**Work item:**
Only one stretch of the records below is wanted: the lines from the one holding "apply orb_false_iff in" through the one holding "Lemma closeSession_closes state". Return it exactly, both ends included.

(Stored items)
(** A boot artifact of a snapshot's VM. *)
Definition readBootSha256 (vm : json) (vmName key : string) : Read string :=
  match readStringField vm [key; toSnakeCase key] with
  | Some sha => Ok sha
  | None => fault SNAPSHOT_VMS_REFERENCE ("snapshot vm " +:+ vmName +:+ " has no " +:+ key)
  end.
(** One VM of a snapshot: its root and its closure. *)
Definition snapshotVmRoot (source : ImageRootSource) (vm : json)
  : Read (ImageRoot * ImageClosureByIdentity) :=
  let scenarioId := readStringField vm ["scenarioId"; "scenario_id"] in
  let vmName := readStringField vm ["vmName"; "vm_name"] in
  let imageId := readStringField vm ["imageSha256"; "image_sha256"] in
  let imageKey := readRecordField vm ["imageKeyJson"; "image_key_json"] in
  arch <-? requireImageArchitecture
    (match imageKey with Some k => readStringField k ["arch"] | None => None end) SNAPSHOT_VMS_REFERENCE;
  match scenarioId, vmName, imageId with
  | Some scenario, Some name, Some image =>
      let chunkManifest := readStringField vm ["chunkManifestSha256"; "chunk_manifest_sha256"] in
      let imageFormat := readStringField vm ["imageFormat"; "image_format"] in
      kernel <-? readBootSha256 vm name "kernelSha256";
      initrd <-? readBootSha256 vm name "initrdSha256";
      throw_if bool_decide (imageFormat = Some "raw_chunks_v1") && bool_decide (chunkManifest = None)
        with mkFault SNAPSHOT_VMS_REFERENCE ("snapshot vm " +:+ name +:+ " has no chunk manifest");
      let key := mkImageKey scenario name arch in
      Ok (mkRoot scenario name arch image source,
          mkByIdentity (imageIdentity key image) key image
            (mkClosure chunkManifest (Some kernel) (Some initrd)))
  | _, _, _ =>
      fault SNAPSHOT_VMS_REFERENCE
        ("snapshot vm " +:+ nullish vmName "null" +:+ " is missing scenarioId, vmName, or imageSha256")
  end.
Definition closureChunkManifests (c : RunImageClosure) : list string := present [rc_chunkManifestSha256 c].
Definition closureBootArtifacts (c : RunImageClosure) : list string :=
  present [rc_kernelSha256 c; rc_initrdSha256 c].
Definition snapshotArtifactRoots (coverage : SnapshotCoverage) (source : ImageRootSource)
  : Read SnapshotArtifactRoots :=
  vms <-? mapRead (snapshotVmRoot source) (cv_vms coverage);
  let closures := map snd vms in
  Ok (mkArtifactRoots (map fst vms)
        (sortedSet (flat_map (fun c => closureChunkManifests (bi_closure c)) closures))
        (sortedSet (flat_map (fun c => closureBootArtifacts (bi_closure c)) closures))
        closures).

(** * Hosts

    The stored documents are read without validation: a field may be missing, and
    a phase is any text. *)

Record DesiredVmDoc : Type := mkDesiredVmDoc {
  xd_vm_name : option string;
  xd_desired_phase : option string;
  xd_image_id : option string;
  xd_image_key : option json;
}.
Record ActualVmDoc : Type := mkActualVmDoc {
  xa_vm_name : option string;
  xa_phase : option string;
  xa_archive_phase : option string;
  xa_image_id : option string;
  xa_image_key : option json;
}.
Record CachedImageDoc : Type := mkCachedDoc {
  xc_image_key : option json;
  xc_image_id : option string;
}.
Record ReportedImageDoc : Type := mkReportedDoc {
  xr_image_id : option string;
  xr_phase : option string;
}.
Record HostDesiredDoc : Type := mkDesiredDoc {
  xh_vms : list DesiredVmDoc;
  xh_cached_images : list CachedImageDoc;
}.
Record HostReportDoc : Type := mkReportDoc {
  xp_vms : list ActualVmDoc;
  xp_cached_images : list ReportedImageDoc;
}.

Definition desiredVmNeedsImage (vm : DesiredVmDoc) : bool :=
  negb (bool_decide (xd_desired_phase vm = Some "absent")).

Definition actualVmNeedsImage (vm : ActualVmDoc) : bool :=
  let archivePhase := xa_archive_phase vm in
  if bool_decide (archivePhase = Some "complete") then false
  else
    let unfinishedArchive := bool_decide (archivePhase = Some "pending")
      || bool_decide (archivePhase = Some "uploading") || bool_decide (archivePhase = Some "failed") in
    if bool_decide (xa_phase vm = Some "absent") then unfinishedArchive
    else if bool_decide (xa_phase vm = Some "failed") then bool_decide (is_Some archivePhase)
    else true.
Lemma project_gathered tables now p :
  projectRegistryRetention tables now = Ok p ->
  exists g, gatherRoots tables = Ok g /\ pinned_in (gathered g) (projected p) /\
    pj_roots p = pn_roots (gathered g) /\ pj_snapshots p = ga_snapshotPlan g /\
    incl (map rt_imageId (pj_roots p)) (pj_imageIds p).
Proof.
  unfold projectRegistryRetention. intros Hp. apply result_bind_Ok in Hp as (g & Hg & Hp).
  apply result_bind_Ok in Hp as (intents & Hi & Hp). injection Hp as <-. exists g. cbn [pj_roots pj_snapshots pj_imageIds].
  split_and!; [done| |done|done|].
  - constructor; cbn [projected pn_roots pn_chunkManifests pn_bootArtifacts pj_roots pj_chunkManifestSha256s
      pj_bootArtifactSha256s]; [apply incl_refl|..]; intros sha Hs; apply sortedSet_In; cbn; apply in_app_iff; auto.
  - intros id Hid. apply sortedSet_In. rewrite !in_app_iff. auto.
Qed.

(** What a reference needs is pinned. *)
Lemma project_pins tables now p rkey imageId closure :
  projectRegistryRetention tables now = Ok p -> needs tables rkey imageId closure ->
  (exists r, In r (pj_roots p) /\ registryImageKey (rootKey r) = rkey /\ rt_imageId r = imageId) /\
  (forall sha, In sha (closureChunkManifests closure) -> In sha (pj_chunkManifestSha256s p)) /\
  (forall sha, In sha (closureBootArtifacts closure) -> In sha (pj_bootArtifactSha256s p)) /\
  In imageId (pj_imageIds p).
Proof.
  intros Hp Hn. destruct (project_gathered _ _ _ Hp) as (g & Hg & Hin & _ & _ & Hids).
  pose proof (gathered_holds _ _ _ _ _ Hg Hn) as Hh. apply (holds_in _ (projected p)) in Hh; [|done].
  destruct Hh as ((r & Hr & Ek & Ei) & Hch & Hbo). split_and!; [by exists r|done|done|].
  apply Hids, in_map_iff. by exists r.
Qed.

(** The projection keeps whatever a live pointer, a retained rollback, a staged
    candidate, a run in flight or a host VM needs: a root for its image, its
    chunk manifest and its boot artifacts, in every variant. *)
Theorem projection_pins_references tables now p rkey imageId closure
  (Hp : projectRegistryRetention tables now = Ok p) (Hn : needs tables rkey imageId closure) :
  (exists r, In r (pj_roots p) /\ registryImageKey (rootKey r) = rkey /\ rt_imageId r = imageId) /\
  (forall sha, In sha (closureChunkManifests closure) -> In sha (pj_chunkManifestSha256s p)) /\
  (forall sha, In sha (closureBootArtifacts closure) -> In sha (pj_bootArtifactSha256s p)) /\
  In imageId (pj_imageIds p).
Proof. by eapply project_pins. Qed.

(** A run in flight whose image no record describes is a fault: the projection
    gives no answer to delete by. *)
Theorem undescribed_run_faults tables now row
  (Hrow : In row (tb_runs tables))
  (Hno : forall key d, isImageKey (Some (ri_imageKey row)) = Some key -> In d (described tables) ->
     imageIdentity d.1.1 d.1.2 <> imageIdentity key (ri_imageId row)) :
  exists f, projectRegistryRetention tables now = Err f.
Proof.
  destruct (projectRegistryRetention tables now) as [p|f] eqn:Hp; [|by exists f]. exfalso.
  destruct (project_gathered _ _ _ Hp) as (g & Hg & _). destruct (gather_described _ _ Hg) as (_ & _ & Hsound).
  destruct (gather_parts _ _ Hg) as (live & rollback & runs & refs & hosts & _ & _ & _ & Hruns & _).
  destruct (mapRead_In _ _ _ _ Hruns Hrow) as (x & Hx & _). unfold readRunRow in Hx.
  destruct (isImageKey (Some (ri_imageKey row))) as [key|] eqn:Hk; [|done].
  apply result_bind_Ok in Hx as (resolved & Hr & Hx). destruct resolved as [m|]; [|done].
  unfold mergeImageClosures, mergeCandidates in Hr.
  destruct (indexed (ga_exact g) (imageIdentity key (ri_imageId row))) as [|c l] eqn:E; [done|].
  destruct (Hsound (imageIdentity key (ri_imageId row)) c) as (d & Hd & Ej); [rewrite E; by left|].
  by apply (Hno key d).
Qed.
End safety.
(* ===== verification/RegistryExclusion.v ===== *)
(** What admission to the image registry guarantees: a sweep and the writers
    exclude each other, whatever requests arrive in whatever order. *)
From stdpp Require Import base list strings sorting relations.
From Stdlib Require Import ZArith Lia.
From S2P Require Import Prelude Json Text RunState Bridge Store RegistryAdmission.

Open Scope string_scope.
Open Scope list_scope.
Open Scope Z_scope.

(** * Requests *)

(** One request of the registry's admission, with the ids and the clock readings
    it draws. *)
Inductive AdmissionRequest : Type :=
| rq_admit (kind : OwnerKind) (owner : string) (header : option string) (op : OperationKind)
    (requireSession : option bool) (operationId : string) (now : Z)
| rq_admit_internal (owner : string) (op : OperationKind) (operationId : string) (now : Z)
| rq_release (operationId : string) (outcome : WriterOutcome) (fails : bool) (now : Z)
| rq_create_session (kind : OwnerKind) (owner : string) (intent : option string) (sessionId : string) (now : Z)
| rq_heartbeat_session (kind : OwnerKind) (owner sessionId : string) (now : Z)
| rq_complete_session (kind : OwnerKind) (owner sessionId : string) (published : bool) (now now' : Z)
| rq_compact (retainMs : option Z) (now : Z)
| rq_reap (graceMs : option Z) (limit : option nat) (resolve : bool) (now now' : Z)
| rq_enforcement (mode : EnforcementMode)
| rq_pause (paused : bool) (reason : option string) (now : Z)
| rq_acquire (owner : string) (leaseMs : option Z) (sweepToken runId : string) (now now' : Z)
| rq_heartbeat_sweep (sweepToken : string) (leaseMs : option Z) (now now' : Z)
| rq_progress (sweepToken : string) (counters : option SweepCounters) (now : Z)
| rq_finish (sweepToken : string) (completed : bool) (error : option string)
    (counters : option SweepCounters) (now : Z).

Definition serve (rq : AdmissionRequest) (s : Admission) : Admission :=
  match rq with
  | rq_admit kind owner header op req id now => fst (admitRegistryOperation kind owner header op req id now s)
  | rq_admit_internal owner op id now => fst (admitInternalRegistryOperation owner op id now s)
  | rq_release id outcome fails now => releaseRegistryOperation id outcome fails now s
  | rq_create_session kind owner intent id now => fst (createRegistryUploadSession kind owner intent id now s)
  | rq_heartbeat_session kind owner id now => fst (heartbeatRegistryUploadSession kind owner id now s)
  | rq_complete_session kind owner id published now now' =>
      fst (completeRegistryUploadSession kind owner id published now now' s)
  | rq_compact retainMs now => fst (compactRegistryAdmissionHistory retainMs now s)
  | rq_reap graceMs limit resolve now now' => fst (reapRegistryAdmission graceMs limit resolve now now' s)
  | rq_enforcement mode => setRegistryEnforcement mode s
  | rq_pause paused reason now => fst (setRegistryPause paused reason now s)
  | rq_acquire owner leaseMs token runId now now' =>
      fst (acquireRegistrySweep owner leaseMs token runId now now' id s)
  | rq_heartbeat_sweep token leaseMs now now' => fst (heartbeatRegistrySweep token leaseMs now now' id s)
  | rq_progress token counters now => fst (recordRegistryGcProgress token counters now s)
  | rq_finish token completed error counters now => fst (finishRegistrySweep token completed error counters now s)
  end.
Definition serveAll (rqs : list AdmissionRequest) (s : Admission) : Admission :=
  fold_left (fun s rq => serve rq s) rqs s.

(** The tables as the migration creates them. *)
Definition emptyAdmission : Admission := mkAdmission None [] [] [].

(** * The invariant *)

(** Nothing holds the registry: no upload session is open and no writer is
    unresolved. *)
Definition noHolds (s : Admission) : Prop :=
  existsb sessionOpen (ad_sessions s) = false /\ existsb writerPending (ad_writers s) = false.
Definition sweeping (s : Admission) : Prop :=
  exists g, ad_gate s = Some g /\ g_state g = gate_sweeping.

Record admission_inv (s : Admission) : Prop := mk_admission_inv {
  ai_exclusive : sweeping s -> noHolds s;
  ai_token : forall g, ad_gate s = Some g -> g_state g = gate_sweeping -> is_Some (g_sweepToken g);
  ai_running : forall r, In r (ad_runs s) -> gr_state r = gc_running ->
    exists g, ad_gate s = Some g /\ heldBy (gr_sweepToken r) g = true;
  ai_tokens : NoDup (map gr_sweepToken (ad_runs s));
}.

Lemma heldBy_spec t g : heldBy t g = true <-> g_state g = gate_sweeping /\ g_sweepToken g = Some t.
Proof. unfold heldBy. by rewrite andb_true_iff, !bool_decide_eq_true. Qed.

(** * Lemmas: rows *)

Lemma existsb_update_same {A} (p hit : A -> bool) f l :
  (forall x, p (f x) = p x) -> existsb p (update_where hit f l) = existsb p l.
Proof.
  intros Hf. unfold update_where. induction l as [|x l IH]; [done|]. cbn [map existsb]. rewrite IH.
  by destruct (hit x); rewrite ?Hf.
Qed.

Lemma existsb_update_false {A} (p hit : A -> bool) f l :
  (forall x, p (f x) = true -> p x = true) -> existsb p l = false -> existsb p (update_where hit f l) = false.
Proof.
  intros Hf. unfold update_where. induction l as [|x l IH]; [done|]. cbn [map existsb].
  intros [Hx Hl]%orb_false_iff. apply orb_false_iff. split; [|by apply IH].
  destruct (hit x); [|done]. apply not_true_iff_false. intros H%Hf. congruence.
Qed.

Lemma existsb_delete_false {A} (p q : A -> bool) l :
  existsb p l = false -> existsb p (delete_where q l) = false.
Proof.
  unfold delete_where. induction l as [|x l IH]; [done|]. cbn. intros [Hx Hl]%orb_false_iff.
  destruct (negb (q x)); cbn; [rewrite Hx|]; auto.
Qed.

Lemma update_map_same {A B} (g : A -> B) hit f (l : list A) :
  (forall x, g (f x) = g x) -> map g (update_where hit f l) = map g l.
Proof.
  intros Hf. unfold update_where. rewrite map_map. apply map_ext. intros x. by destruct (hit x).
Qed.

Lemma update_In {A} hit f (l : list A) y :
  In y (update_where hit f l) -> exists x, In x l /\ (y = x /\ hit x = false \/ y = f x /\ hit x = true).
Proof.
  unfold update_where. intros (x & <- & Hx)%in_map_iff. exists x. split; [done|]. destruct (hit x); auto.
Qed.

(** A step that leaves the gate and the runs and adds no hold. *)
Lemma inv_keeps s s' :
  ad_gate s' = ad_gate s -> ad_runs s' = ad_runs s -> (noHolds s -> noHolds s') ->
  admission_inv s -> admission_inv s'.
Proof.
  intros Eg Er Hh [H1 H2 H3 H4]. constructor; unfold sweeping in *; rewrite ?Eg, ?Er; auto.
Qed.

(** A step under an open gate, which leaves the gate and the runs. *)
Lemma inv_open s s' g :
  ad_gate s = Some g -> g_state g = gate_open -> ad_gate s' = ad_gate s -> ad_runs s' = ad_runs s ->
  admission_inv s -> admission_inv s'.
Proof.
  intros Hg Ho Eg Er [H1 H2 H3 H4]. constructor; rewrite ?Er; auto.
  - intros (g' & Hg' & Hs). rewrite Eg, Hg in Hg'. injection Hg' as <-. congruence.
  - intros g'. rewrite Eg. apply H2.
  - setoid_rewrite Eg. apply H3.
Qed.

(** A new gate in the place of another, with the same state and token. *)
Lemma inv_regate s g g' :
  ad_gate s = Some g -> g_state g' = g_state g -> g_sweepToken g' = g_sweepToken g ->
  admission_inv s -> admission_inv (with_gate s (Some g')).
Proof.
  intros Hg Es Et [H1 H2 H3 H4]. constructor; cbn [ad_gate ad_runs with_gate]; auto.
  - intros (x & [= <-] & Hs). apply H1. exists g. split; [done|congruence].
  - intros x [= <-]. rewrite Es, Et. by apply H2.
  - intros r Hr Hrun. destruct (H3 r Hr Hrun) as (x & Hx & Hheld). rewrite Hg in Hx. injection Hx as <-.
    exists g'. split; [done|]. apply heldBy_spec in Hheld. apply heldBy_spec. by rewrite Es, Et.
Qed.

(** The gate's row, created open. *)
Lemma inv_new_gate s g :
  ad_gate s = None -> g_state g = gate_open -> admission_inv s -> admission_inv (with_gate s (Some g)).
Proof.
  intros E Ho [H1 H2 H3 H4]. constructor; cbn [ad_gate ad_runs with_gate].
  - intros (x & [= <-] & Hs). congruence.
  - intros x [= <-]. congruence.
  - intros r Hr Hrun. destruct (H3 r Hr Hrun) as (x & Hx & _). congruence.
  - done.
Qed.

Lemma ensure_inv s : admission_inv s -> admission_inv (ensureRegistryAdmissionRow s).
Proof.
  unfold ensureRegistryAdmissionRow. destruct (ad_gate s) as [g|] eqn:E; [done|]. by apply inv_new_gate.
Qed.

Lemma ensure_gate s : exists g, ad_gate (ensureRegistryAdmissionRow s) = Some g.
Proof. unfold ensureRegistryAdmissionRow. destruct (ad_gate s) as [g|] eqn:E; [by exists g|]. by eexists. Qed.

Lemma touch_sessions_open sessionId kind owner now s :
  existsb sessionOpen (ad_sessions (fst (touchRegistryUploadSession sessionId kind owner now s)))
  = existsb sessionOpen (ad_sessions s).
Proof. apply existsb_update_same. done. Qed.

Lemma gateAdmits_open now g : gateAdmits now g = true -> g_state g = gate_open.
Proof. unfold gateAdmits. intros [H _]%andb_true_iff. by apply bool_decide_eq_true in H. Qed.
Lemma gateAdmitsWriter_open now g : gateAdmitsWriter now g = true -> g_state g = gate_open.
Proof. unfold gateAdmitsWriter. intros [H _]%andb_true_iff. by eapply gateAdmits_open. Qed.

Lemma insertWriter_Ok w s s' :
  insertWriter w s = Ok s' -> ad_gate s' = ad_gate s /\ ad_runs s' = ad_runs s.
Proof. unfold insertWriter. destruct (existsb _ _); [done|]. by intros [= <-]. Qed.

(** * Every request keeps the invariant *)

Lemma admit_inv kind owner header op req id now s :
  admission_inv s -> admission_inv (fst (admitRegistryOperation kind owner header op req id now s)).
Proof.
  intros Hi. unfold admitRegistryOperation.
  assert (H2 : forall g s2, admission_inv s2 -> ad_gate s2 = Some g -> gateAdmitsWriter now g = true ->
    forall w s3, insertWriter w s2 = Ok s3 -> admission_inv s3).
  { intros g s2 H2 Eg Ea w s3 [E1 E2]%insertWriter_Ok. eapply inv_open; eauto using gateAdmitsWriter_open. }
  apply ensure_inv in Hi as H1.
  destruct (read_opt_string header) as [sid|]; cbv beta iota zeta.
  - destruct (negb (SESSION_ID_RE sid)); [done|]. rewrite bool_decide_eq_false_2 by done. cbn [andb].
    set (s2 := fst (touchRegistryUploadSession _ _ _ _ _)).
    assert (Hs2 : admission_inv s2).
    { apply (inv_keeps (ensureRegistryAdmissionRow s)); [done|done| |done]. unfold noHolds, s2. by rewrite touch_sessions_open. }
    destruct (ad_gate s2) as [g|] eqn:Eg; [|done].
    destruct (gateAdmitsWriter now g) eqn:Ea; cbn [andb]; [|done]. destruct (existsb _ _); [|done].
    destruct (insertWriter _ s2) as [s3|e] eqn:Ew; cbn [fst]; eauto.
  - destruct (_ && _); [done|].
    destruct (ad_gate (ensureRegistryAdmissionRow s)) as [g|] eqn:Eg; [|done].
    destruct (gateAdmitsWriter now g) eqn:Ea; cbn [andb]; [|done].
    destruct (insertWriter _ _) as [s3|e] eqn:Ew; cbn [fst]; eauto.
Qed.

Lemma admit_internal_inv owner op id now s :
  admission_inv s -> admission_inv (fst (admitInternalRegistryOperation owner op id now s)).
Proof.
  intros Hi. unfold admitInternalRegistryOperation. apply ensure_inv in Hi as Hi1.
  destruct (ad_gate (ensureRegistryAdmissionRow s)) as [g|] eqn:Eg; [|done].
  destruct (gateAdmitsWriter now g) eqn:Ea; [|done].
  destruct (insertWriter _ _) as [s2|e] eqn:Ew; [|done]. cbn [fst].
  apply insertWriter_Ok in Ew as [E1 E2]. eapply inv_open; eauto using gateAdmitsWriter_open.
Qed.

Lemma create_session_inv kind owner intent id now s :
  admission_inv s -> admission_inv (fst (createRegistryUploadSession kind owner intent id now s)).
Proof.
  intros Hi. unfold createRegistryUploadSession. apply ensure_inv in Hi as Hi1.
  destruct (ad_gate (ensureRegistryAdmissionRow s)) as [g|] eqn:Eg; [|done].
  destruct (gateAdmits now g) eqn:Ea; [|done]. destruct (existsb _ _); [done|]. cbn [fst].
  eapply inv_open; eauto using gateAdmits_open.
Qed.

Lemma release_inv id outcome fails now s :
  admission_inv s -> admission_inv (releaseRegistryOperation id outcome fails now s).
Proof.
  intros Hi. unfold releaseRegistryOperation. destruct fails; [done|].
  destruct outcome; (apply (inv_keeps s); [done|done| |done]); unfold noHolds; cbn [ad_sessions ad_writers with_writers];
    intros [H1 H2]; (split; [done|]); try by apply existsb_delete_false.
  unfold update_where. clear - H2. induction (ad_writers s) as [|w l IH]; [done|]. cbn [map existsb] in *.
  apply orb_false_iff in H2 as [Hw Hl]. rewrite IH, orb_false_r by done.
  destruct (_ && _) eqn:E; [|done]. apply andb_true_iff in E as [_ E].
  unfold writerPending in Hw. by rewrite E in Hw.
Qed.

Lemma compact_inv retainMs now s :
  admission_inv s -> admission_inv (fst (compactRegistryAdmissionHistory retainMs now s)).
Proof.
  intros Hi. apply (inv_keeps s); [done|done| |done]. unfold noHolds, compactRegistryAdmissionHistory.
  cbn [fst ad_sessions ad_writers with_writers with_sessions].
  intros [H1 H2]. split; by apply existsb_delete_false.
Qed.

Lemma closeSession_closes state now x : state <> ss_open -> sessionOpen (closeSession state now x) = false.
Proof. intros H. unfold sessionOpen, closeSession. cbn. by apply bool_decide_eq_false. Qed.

**Result:**
  apply orb_false_iff in H2 as [Hw Hl]. rewrite IH, orb_false_r by done.
  destruct (_ && _) eqn:E; [|done]. apply andb_true_iff in E as [_ E].
  unfold writerPending in Hw. by rewrite E in Hw.
Qed.

Lemma compact_inv retainMs now s :
  admission_inv s -> admission_inv (fst (compactRegistryAdmissionHistory retainMs now s)).
Proof.
  intros Hi. apply (inv_keeps s); [done|done| |done]. unfold noHolds, compactRegistryAdmissionHistory.
  cbn [fst ad_sessions ad_writers with_writers with_sessions].
  intros [H1 H2]. split; by apply existsb_delete_false.
Qed.

Lemma closeSession_closes state now x : state <> ss_open -> sessionOpen (closeSession state now x) = false.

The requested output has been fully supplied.